## The problem
Only the lines below, from the one with "the application object" through the one with "Lemma Rltb_true a", are to be written out, exactly.

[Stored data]
-*-*-

(** * Sports2D motion-analysis viewer: a shallow embedding of [sports2d_ui.py]

    The development follows the source file top-down: the trajectory loader
    ([Sports2DLoader.load_trc]), the smoothing helper ([smooth]), and the
    methods of [Sports2DApp] that hold the application logic (calibration,
    frame rendering and overlays, click selection, kinematics, playback).

    Numbers.  Python and NumPy floats are modelled by [float]: not-a-number or
    a real number.  Arithmetic is exact real arithmetic, so rounding, overflow
    and the infinities are outside the model; equalities proved here hold in
    the program up to floating-point tolerance.  Python integers are [Z].

    Exceptions.  A computation that can raise returns a [result]; methods of
    the application object thread the object through a state-and-exception
    monad in which the mutations made before a raise persist, as they do on a
    Python object. *)

From Stdlib Require Import String Ascii Reals Lra Lia ZArith Bool List.
Import ListNotations.

(* ------------------------------------------------------------------ *)
(** * Exceptions and results *)

Inductive exn : Type :=
| IndexError | KeyError | ValueError | ZeroDivisionError | OSError.

Inductive result (A : Type) : Type :=
| Ok (a : A)
| Raise (e : exn).

Arguments Ok {A} a.
Arguments Raise {A} e.

Definition rbind {A B} (r : result A) (k : A -> result B) : result B :=
  match r with
  | Ok a => k a
  | Raise e => Raise e
  end.

Declare Scope result_scope.
Delimit Scope result_scope with result.
Notation "x <- r ;; k" := (rbind r (fun x => k))
  (at level 61, r at next level, right associativity) : result_scope.

(** [try: ... except Exception: return None] *)
Definition except_None {A} (r : result A) : option A :=
  match r with
  | Ok a => Some a
  | Raise _ => None
  end.

(* ------------------------------------------------------------------ *)
(** * Floats *)

Inductive float : Type :=
| NaN
| Fin (r : R).

Definition Rltb (a b : R) : bool := if Rlt_dec a b then true else false.
Definition Rleb (a b : R) : bool := if Rle_dec a b then true else false.
Definition Reqb (a b : R) : bool := if Req_dec_T a b then true else false.

Lemma Rltb_true a b : Rltb a b = true <-> (a < b)%R.
Proof. unfold Rltb; destruct (Rlt_dec a b); split; auto; discriminate. Qed.

Lemma Rltb_false a b : Rltb a b = false <-> (b <= a)%R.
Proof.
  unfold Rltb; destruct (Rlt_dec a b); split; auto; try discriminate; lra.
Qed.

Lemma Rleb_true a b : Rleb a b = true <-> (a <= b)%R.
Proof. unfold Rleb; destruct (Rle_dec a b); split; auto; discriminate. Qed.

Lemma Rleb_false a b : Rleb a b = false <-> (b < a)%R.
Proof.
  unfold Rleb; destruct (Rle_dec a b); split; auto; try discriminate; lra.
Qed.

-*-*-

## Solution
    the application object thread the object through a state-and-exception
    monad in which the mutations made before a raise persist, as they do on a
    Python object. *)

From Stdlib Require Import String Ascii Reals Lra Lia ZArith Bool List.
Import ListNotations.

(* ------------------------------------------------------------------ *)
(** * Exceptions and results *)

Inductive exn : Type :=
| IndexError | KeyError | ValueError | ZeroDivisionError | OSError.

Inductive result (A : Type) : Type :=
| Ok (a : A)
| Raise (e : exn).

Arguments Ok {A} a.
Arguments Raise {A} e.

Definition rbind {A B} (r : result A) (k : A -> result B) : result B :=
  match r with
  | Ok a => k a
  | Raise e => Raise e
  end.

Declare Scope result_scope.
Delimit Scope result_scope with result.
Notation "x <- r ;; k" := (rbind r (fun x => k))
  (at level 61, r at next level, right associativity) : result_scope.

(** [try: ... except Exception: return None] *)
Definition except_None {A} (r : result A) : option A :=
  match r with
  | Ok a => Some a
  | Raise _ => None
  end.

(* ------------------------------------------------------------------ *)
(** * Floats *)

Inductive float : Type :=
| NaN
| Fin (r : R).

Definition Rltb (a b : R) : bool := if Rlt_dec a b then true else false.
Definition Rleb (a b : R) : bool := if Rle_dec a b then true else false.
Definition Reqb (a b : R) : bool := if Req_dec_T a b then true else false.

Lemma Rltb_true a b : Rltb a b = true <-> (a < b)%R.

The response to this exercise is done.